Direct Feedback Alignment Provides Learning in Deep Neural Networks
Arild N{\o}kland

TL;DR
This paper introduces direct feedback alignment, a biologically plausible learning method for deep neural networks that propagates errors through fixed random feedback connections, achieving comparable performance to back-propagation.
Contribution
It demonstrates that error signals can be propagated directly from output to hidden layers using fixed random feedback, eliminating the need for symmetric weights and back-propagation.
Findings
Achieves zero training error in deep and convolutional networks without back-propagation.
Test performance on MNIST and CIFAR is comparable to traditional back-propagation.
With dropout, reaches 1.45% error on MNIST.
Abstract
Artificial neural networks are most commonly trained with the back-propagation algorithm, where the gradient for learning is provided by back-propagating the error, layer by layer, from the output layer to the hidden layers.

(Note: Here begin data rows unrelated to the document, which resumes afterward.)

(** C5. [waypointOnRoute p] sends the single query [p->GetNext(0.01)],
    never throws, and returns the first waypoint of the answer, in the
    order of the answer, whose road is in the sequence, or the empty
    pointer when no waypoint of the answer is on such a road. *)
Theorem waypointOnRoute_first_on_route p :
  queries (waypointOnRoute world self p) = [QueryNext p (1 # 100)]
  ∧ ∃ result,
      outcome (waypointOnRoute world self p) = inr result
      ∧ match result with
        | Some c =>
            ∃ before after,
              GetNext world p (1 # 100) = before ++ c :: after
              ∧ GetRoadId c ∈ S_
              ∧ ∀ x, x ∈ before → GetRoadId x ∉ S_
        | None => ∀ x, x ∈ GetNext world p (1 # 100) → GetRoadId x ∉ S_
        end.
Proof.
  split; [done|].
  exists (waypointOnRoute_loop self (GetNext world p (1 # 100))).
  split; [done|]. apply waypointOnRoute_loop_spec.
Qed.

(** C6. For a distance [d <= 0], [frontWaypoint p d] throws the
    invalid-distance exception without having sent any query to the map;
    it returns neither a waypoint nor the empty pointer. *)
Theorem frontWaypoint_nonpositive_distance p d :
  (d <= 0)%Q →
  queries (frontWaypoint world self p d) = []
  ∧ outcome (frontWaypoint world self p d) = inl InvalidArgument.
Proof.
  intros Hd. unfold frontWaypoint.
  by rewrite (proj2 (Qle_bool_iff d 0) Hd).
Qed.

(** C9. For a waypoint [p] whose road is not in the sequence and a
    distance [d > 0], [frontWaypoint p d] throws the not-on-route
    exception, whatever [p->GetNext(d)] contains: the only query is
    that one, and no value (waypoint or empty pointer) is returned. *)
Theorem frontWaypoint_off_route_throws p d :
  GetRoadId p ∉ S_ → (0 < d)%Q →
  queries (frontWaypoint world self p d) = [QueryNext p d]
  ∧ outcome (frontWaypoint world self p d) = inl NotOnRoute.
Proof.
  intros Hnot Hd. apply std_find_None in Hnot.
  by rewrite (frontWaypoint_throws p d NotOnRoute
                (Qle_bool_false_pos d Hd) (nextRoad_not_found self _ Hnot)).
Qed.

(** C10. Whenever [nextRoad] or [prevRoad] returns instead of throwing,
    the optional it returns holds a road identifier; the empty optional
    is never returned. *)
Theorem nextRoad_prevRoad_engaged road :
  (∀ r, outcome (nextRoad self road) = inr r → is_Some r)
  ∧ (∀ r, outcome (prevRoad self road) = inr r → is_Some r).
Proof.
  split; intros r.
  - destruct (std_find S_ road) as [i|] eqn:E.
    + rewrite (nextRoad_found self _ _ E). intros [= <-]. by eexists.
    + by rewrite (nextRoad_not_found self _ E).
  - destruct (std_find S_ road) as [i|] eqn:E.
    + rewrite (prevRoad_found self _ _ E). intros [= <-]. by eexists.
    + by rewrite (prevRoad_not_found self _ E).
Qed.

End RouterClaims.

(** C2. In the configured sequence, which starts 47, 558, 48, 887 and
    ends 46, 659, [nextRoad] of the last road is the first road and
    [prevRoad] of the first road is the last road; in particular
    [nextRoad 47 = 558], [prevRoad 558 = 47], [nextRoad 659 = 47] and
    [prevRoad 47 = 659]. *)
Theorem configured_route_wraps_around :
  let S := road_sequence_ LoopRouter.new in
  take 4 S = [47; 558; 48; 887]
  ∧ drop (length S - 2) S = [46; 659]
  ∧ nextRoad LoopRouter.new (back S) = mret (Some (front S))
  ∧ prevRoad LoopRouter.new (front S) = mret (Some (back S))
  ∧ nextRoad LoopRouter.new 47 = mret (Some 558)
  ∧ prevRoad LoopRouter.new 558 = mret (Some 47)
  ∧ nextRoad LoopRouter.new 659 = mret (Some 47)
  ∧ prevRoad LoopRouter.new 47 = mret (Some 659).
Proof. repeat split. Qed.

Lemma configured_route_NoDup : NoDup (road_sequence_ LoopRouter.new).
Proof. apply (bool_decide_unpack (NoDup _)). by vm_compute. Qed.

(** C4. For every road [s] of the configured sequence,
    [nextRoad (prevRoad s) = s] and [prevRoad (nextRoad s) = s]. *)
Theorem configured_route_next_prev_inverse s :
  s ∈ road_sequence_ LoopRouter.new →
  (∃ p, prevRoad LoopRouter.new s = mret (Some p)
        ∧ nextRoad LoopRouter.new p = mret (Some s))
  ∧ (∃ n, nextRoad LoopRouter.new s = mret (Some n)
          ∧ prevRoad LoopRouter.new n = mret (Some s)).
Proof.
  intros Hin. split.
  - by apply nextRoad_undoes_prevRoad; [apply configured_route_NoDup|].
  - by apply prevRoad_undoes_nextRoad; [apply configured_route_NoDup|].
Qed.

(** ** The claims on the two small maps *)

Lemma frontWaypoint_same_road_then_next_road_witness :
  ∃ next_road result,
    outcome (nextRoad LoopRouter.new (GetRoadId Scenario.origin))
    = inr (Some next_road)
    ∧ outcome (frontWaypoint Scenario.corridor LoopRouter.new
                 Scenario.origin 1) = inr result
    ∧ ((∃ c, c ∈ GetNext Scenario.corridor Scenario.origin 1
             ∧ GetRoadId c = GetRoadId Scenario.origin) →
       ∃ c, result = Some c
            ∧ c ∈ GetNext Scenario.corridor Scenario.origin 1
            ∧ GetRoadId c = GetRoadId Scenario.origin)
    ∧ ((∀ c, c ∈ GetNext Scenario.corridor Scenario.origin 1 →
             GetRoadId c ≠ GetRoadId Scenario.origin) →
       (∃ c, c ∈ GetNext Scenario.corridor Scenario.origin 1
             ∧ GetRoadId c = next_road) →
       ∃ c, result = Some c
            ∧ c ∈ GetNext Scenario.corridor Scenario.origin 1
            ∧ GetRoadId c = next_road)
    ∧ ((∀ c, c ∈ GetNext Scenario.corridor Scenario.origin 1 →
             GetRoadId c ≠ GetRoadId Scenario.origin
             ∧ GetRoadId c ≠ next_road) →
       result = None).
Proof.
  apply (frontWaypoint_same_road_then_next_road
           Scenario.corridor LoopRouter.new Scenario.origin 1).
  - apply list_elem_of_here.
  - reflexivity.
Defined.

Lemma nextRoad_prevRoad_not_on_route_witness :
  (1 ∉ road_sequence_ LoopRouter.new)
  ∧ nextRoad LoopRouter.new 1 = throw NotOnRoute
  ∧ prevRoad LoopRouter.new 1 = throw NotOnRoute.
Proof.
  assert (1 ∉ road_sequence_ LoopRouter.new) as H
    by (apply std_find_None; reflexivity).
  split; [exact H|].
  exact (nextRoad_prevRoad_not_on_route LoopRouter.new 1 H).
Defined.

Lemma configured_route_next_prev_inverse_witness :
  (∃ p, prevRoad LoopRouter.new 47 = mret (Some p)
        ∧ nextRoad LoopRouter.new p = mret (Some 47))
  ∧ (∃ n, nextRoad LoopRouter.new 47 = mret (Some n)
          ∧ prevRoad LoopRouter.new n = mret (Some 47)).
Proof.
  apply (configured_route_next_prev_inverse 47). apply list_elem_of_here.
Defined.

Lemma frontWaypoint_nonpositive_distance_witness :
  queries (frontWaypoint Scenario.corridor LoopRouter.new Scenario.origin 0)
  = []
  ∧ outcome (frontWaypoint Scenario.corridor LoopRouter.new
               Scenario.origin 0) = inl InvalidArgument.
Proof.
  apply (frontWaypoint_nonpositive_distance
           Scenario.corridor LoopRouter.new Scenario.origin 0).
  apply Qle_refl.
Defined.

Lemma frontWaypoint_off_route_throws_witness :
  (∃ c, c ∈ GetNext Scenario.corridor Scenario.stray 1
        ∧ GetRoadId c = GetRoadId Scenario.stray)
  ∧ queries (frontWaypoint Scenario.corridor LoopRouter.new Scenario.stray 1)
    = [QueryNext Scenario.stray 1]
  ∧ outcome (frontWaypoint Scenario.corridor LoopRouter.new
               Scenario.stray 1) = inl NotOnRoute.
Proof.
  split.
  - eexists. split; [apply list_elem_of_here|reflexivity].
  - apply (frontWaypoint_off_route_throws
             Scenario.corridor LoopRouter.new Scenario.stray 1).
    + apply std_find_None. reflexivity.
    + reflexivity.
Defined.

Lemma nextRoad_prevRoad_engaged_witness :
  is_Some (Some 558) ∧ is_Some (Some 659).
Proof.
  split.
  - apply (proj1 (nextRoad_prevRoad_engaged LoopRouter.new 47) (Some 558)).
    reflexivity.
  - apply (proj2 (nextRoad_prevRoad_engaged LoopRouter.new 47) (Some 659)).
    reflexivity.
Defined.

(** ** More about the loop router *)

Section RouterMore.

Context (world : CarlaMap) (self : LoopRouter.t).

Local Abbreviation S_ := (road_sequence_ self).

Lemma std_find_first_occurrence (pre post : list Z) (x : Z) :
  x ∉ pre → std_find (pre ++ x :: post) x = Some (length pre).
Proof.
  induction pre as [|y pre IH]; simpl.
  - intros _. by rewrite Z.eqb_refl.
  - intros Hnot. apply not_elem_of_cons in Hnot as [Hne Hnot].
    destruct (Z.eqb_spec y x) as [E|_]; [congruence|].
    by rewrite (IH Hnot).
Qed.

Lemma deref_app_r (pre post : list Z) (i : nat) :
  deref (pre ++ post) (length pre + i) = deref post i.
Proof.
  unfold deref. rewrite app_nth2 by lia. f_equal. lia.
Qed.

Lemma deref_last (v : list Z) (d : Z) :
  v ≠ [] → deref v (length v - 1) = default d (last v).
Proof.
  intros Hv. destruct (last v) as [x|] eqn:E.
  - simpl. apply deref_lookup. rewrite last_lookup in E.
    by replace (length v - 1)%nat with (pred (length v)) by lia.
  - by apply last_None in E.
Qed.
Lemma clear_forces_download_witness :
  requests (trace (snd (RenderFromURL Sample.online Sample.imaging "http://img/1" 1 1
                          (snd (ClearCache Sample.one_entry))))) =
    requests (trace Sample.one_entry) ++ [GET "http://img/1"].
Proof.
  apply (clear_forces_download Sample.online Sample.imaging "http://img/1" 1 1
           Sample.one_entry).
  discriminate.
Defined.

Lemma replicate_concat (n : nat) (s : string) :
  replicate_str n s = String.concat "" (repeat s n).
Proof.
  induction n as [|n IH]; [reflexivity |].
  cbn [replicate_str repeat]. now rewrite concat_empty_cons, IH.
Qed.

(** X6. The placeholder has the shape of a frame: for at least one row,
    renderPlaceholder yields exactly [rows] lines without a trailing
    newline, each made of [cols] gray cells and closed by its only reset
    sequence. *)
Theorem placeholder_shape (cols rows : Z) :
  1 <= rows ->
  split LF (renderPlaceholder cols rows) = repeat (placeholder_line cols) (Z.to_nat rows) /\
  length (split LF (renderPlaceholder cols rows)) = Z.to_nat rows /\
  placeholder_line cols = String.concat "" (repeat gray_cell (Z.to_nat cols)) +:+ reset /\
  occurrences reset (placeholder_line cols) = 1%nat.
Proof.
  intros Hrows.
  assert (Hcells : Forall is_cell (repeat gray_cell (Z.to_nat cols))).
  { apply List.Forall_forall. intros c Hc. apply repeat_spec in Hc as ->.
    unfold gray_cell, is_cell. eauto 10. }
  assert (Hline : placeholder_line cols =
                  String.concat "" (repeat gray_cell (Z.to_nat cols)) +:+ reset).
  { unfold placeholder_line. now rewrite replicate_concat. }
  assert (Hsplit : split LF (renderPlaceholder cols rows) =
                   repeat (placeholder_line cols) (Z.to_nat rows)).
  { rewrite renderPlaceholder_frame. unfold placeholder. apply split_concat.
    - destruct (Z.to_nat rows) eqn:Hn; [lia | discriminate].
    - apply List.Forall_forall. intros l Hl. apply repeat_spec in Hl as ->.
      rewrite Hline. now apply line_no_LF. }
  split; [exact Hsplit |]. split; [now rewrite Hsplit, repeat_length |].
  split; [exact Hline |]. rewrite Hline. now apply line_one_reset.
Qed.

Lemma placeholder_shape_witness :
  length (split LF (renderPlaceholder 4 2)) = 2%nat /\
  occurrences reset (placeholder_line 4) = 1%nat.
Proof.
  destruct (placeholder_shape 4 2 ltac:(lia)) as (_ & Hlen & _ & Hreset).
  split; [exact Hlen | exact Hreset].
Defined.

(** X7. When one entry of a full cache is strictly older than all others,
    the insertion evicts exactly that entry, in whatever order [range]
    visits the map. *)
Theorem strictly_oldest_evicted (E : Env) (I : Imaging) (url frame : string) (w : State)
    (k0 : string) (e0 : cacheEntry) :
  range_ok I ->
  reachable E I w ->
  (10 <= size (vars w))%nat ->
  vars w !! k0 = Some e0 ->
  map_Forall (fun k e => k <> k0 -> timestamp e0 < timestamp e) (vars w) ->
  exists now,
    vars (snd (store E I url frame w)) = <[url := mkEntry frame now]> (delete k0 (vars w)).
Proof.
  intros Hrange Hreach Hfull Hk0 Hyoung.
  destruct (reachable_inv E I w Hrange Hreach) as [_ Hkeys].
  destruct (store_vars E I url frame w) as [now Hstore].
  exists now. rewrite Hstore. unfold cacheSize.
  destruct (Z.leb_spec 10 (Z.of_nat (size (vars w)))) as [_ | Hroom]; [| lia].
  destruct (evicted_entry I (trace w) (vars w) Hrange Hkeys ltac:(lia)) as (e & He & Hmin).
  destruct (decide (oldest (rangeOrder I (trace w) (vars w)) = k0)) as [-> | Hother];
    [reflexivity |].
  pose proof (Hyoung _ _ He Hother) as Hlt.
  pose proof (Hmin _ _ Hk0) as Hle. lia.
Qed.

Lemma strictly_oldest_evicted_witness :
  exists now,
    vars (snd (store Sample.online Sample.imaging "u11" "frame" Sample.full_cache)) =
      <["u11"%string := mkEntry "frame" now]> (delete "u01"%string (vars Sample.full_cache)).
Proof.
  apply (strictly_oldest_evicted Sample.online Sample.imaging "u11" "frame" Sample.full_cache
           "u01" (mkEntry (sprintf_cell 255 128 0 255 128 0 +:+ sprintf_cell 255 128 0 255 128 0
                             +:+ reset) 2)).
  - intros tr m. reflexivity.
  - apply full_cache_reachable.
  - vm_compute. lia.
  - vm_compute. reflexivity.
  - apply map_Forall_to_list. vm_compute.
    repeat (constructor;
            [first [intros _; reflexivity | intros H; exfalso; apply H; reflexivity] |]).
    constructor.
Defined.

End CacheFacts.


(** ** More on the client *)

Module ClientFacts.
Import Go GoFacts Spotify SpotifyFacts Token.
Import CacheFacts.

Lemma refresh_requests (E : Env) (J : Json) (w : State) :
  requests (trace (snd (refreshAccessToken E J w))) =
    requests (trace w) ++ [tokenRequest (vars w)].
Proof.
  pose proof (refresh_cases E J w) as H. cbv zeta in H.
  destruct (httpDo E (trace w) (tokenRequest (vars w))) as [resp | e].
  - destruct (StatusCode resp =? 200).
    + destruct (decodeToken J (Body resp)); rewrite H; cbn [snd trace];
        rewrite !requests_app; cbn; now rewrite ?List.app_nil_r.
    + rewrite H. cbn [snd trace]. now rewrite requests_app.
  - rewrite H. cbn [snd trace]. now rewrite requests_app.
Qed.

Lemma refresh_credentials (E : Env) (J : Json) (w : State) :
  credentials (vars (snd (refreshAccessToken E J w))) = credentials (vars w).
Proof.
  pose proof (refresh_cases E J w) as H. cbv zeta in H.
  destruct (httpDo E (trace w) (tokenRequest (vars w))) as [resp | e].
  - destruct (StatusCode resp =? 200).
    + destruct (decodeToken J (Body resp)); rewrite H; reflexivity.
    + rewrite H. reflexivity.
  - rewrite H. reflexivity.
Qed.

Lemma ensure_valid (E : Env) (J : Json) (w : State) :
  ensureValidToken E J w =
    if valid E w then (None, mkWorld (vars w) (trace w ++ [EvNow]))
    else if negb (String.eqb (accessToken (vars w)) "")
         then refreshAccessToken E J (mkWorld (vars w) (trace w ++ [EvNow]))
         else refreshAccessToken E J w.
Proof.
  rewrite ensure_cases. unfold valid.
  destruct (negb _); cbn [andb]; [| reflexivity].
  destruct (_ <? _); reflexivity.
Qed.

Lemma ensure_requests (E : Env) (J : Json) (w : State) :
  requests (trace (snd (ensureValidToken E J w))) =
    requests (trace w) ++ (if valid E w then [] else [tokenRequest (vars w)]).
Proof.
  rewrite ensure_valid. destruct (valid E w).
  - cbn [snd trace]. rewrite requests_app. reflexivity.
  - destruct (negb _).
    + rewrite refresh_requests. cbn [trace vars]. rewrite requests_app. cbn.
      now rewrite List.app_nil_r.
    + apply refresh_requests.
Qed.

Lemma ensure_credentials (E : Env) (J : Json) (w : State) :
  credentials (vars (snd (ensureValidToken E J w))) = credentials (vars w).
Proof.
  rewrite ensure_valid. destruct (valid E w); [reflexivity |].
  destruct (negb _); rewrite refresh_credentials; reflexivity.
Qed.

Lemma ensure_valid_keeps (E : Env) (J : Json) (w : State) :
  valid E w = true -> ensureValidToken E J w = (None, mkWorld (vars w) (trace w ++ [EvNow])).
Proof. intros H. rewrite ensure_valid. now rewrite H. Qed.

(** The two operations, by the result of their token step. *)
Lemma currently_playing_split (E : Env) (J : Json) (w : State) :
  let w0 := entered "GetCurrentlyPlaying" w in
  let w1 := snd (ensureValidToken E J w0) in
  let req := apiRequest currentlyPlayingURL (vars w1) in
  match fst (ensureValidToken E J w0) with
  | Some e =>
      GetCurrentlyPlaying E J w = (None, Some ("failed to get valid token: " +:+ e), w1)
  | None =>
      vars (snd (GetCurrentlyPlaying E J w)) = vars w1 /\
      requests (trace (snd (GetCurrentlyPlaying E J w))) = requests (trace w1) ++ [req] /\
      (forall t e, fst (GetCurrentlyPlaying E J w) <> (Some t, Some e))
  end.
Proof.
  intros w0 w1 req. subst w1 req w0. unfold entered.
  set (out := GetCurrentlyPlaying E J w).
  assert (Hdef : out = GetCurrentlyPlaying E J w) by reflexivity. clearbody out.
  revert Hdef. unfold GetCurrentlyPlaying.
  unfold mbind at 1, M_bind at 1, emit at 1.
  unfold mbind at 1, M_bind at 1. cbv beta iota.
  destruct (ensureValidToken E J _) as [[e |] w1]; cbn [fst snd]; [now intros -> |].
  unfold json_decode, get_vars, http_do, emit. unfold mbind, M_bind, mret, M_ret.
  cbv beta. cbn [vars trace].
  match goal with
  | |- context [httpDo E (trace w1) ?r] => destruct (httpDo E (trace w1) r) as [resp | e]
  end; cbn [fst snd vars trace];
    [| intros ->; cbn [fst snd vars trace]; rewrite requests_app; repeat split; congruence].
  destruct (StatusCode resp =? 204); cbn [fst snd vars trace];
    [intros ->; cbn [fst snd vars trace]; rewrite requests_app; repeat split; congruence |].
  destruct (negb (StatusCode resp =? 200)); cbn [fst snd vars trace];
    [intros ->; cbn [fst snd vars trace]; rewrite requests_app; repeat split; congruence |].
  destruct (decodeCurrentlyPlaying J (Body resp)) as [data | e]; cbn [fst snd vars trace].
  - destruct (cp_item data); intros ->; cbn [fst snd vars trace];
      rewrite !requests_app; cbn; rewrite List.app_nil_r; repeat split; congruence.
  - intros ->. cbn [fst snd vars trace].
    rewrite !requests_app; cbn; rewrite List.app_nil_r; repeat split; congruence.
Qed.

Lemma recently_played_split (E : Env) (J : Json) (w : State) :
  let w0 := entered "GetRecentlyPlayed" w in
  let w1 := snd (ensureValidToken E J w0) in
  let req := apiRequest recentlyPlayedURL (vars w1) in
  match fst (ensureValidToken E J w0) with
  | Some e =>
      GetRecentlyPlayed E J w = (None, Some ("failed to get valid token: " +:+ e), w1)
  | None =>
      vars (snd (GetRecentlyPlayed E J w)) = vars w1 /\
      requests (trace (snd (GetRecentlyPlayed E J w))) = requests (trace w1) ++ [req] /\
      (forall t e, fst (GetRecentlyPlayed E J w) <> (Some t, Some e))
  end.
Proof.
  intros w0 w1 req. subst w1 req w0. unfold entered.
  set (out := GetRecentlyPlayed E J w).
  assert (Hdef : out = GetRecentlyPlayed E J w) by reflexivity. clearbody out.
  revert Hdef. unfold GetRecentlyPlayed.
  unfold mbind at 1, M_bind at 1, emit at 1.
  unfold mbind at 1, M_bind at 1. cbv beta iota.
  destruct (ensureValidToken E J _) as [[e |] w1]; cbn [fst snd]; [now intros -> |].
  unfold json_decode, get_vars, http_do, emit. unfold mbind, M_bind, mret, M_ret.
  cbv beta. cbn [vars trace].
  match goal with
  | |- context [httpDo E (trace w1) ?r] => destruct (httpDo E (trace w1) r) as [resp | e]
  end; cbn [fst snd vars trace];
    [| intros ->; cbn [fst snd vars trace]; rewrite requests_app; repeat split; congruence].
  destruct (negb (StatusCode resp =? 200)); cbn [fst snd vars trace];
    [intros ->; cbn [fst snd vars trace]; rewrite requests_app; repeat split; congruence |].
  destruct (decodeRecentlyPlayed J (Body resp)) as [data | e]; cbn [fst snd vars trace].
  - destruct (rp_items data); intros ->; cbn [fst snd vars trace];
      rewrite !requests_app; cbn; rewrite List.app_nil_r; repeat split; congruence.
  - intros ->. cbn [fst snd vars trace].
    rewrite !requests_app; cbn; rewrite List.app_nil_r; repeat split; congruence.
Qed.

Lemma entered_requests (name : string) (w : State) :
  requests (trace (entered name w)) = requests (trace w).
Proof. unfold entered. cbn [trace]. rewrite requests_app. cbn. apply List.app_nil_r. Qed.
(** * Room/session engine of the real-time chat server (src/server.js)

    A shallow embedding of the handlers registered in [server.js] and of
    the part of the Socket.IO API they call, followed by the properties
    of the room history, of membership and of the fan-out of events.

    Conventions.
    - A JavaScript string is the list of its UTF-16 code units.
    - A value received from a client is a [JsVal]. Numbers are integers
      or [NaN]: of a number the handlers only ask whether it is falsy.
      An object received as a field value is a reference: the handlers
      observe its truthiness, its type and its identity as a [Map] key,
      never its contents. Socket.IO does look into one kind of object:
      given an array as room, [io.in] and [socket.to] address the rooms
      the array lists. That is not modelled, a [JObj] is a key like any
      other; what is stated about the recipients of an event and about
      member counts is therefore stated for rooms named by a string, or
      by a value that is not an object.
    - The argument that a handler takes apart is a [Payload].
    - The acknowledgment callback [cb] is a function or is absent.
    - Socket.IO is modelled as its documentation describes it, with the
      default in-memory adapter: [socket.join], [socket.leave] and
      [allSockets] read and write the adapter in the turn in which they
      are called, so a handler is one atomic step on the [Server] state.
      Two handlers interleaved at an [await] are not modelled.
    - [Date.now], [Math.random] and [new Date] are inputs of the step. *)

From Stdlib Require Import Ascii String.
From stdpp Require Import gmap strings list fin_maps fin_sets.

#[local] Set Warnings "-clear-no-such-hyp".

(** ** JavaScript values *)

Abbreviation jsstring := (list N).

A recently discovered method called feedback-alignment shows that the weights used for propagating the error backward don't have to be symmetric with the weights used for propagation the activation forward. In fact, random feedback weights work evenly well, because the network learns how to make the feedback useful. In this work, the feedback alignment principle is used for training hidden layers more independently from the rest of the network, and from a zero initial condition. The error is propagated through fixed random feedback connections directly from the output layer to each hidden layer. This simple method is able to achieve zero training error even in…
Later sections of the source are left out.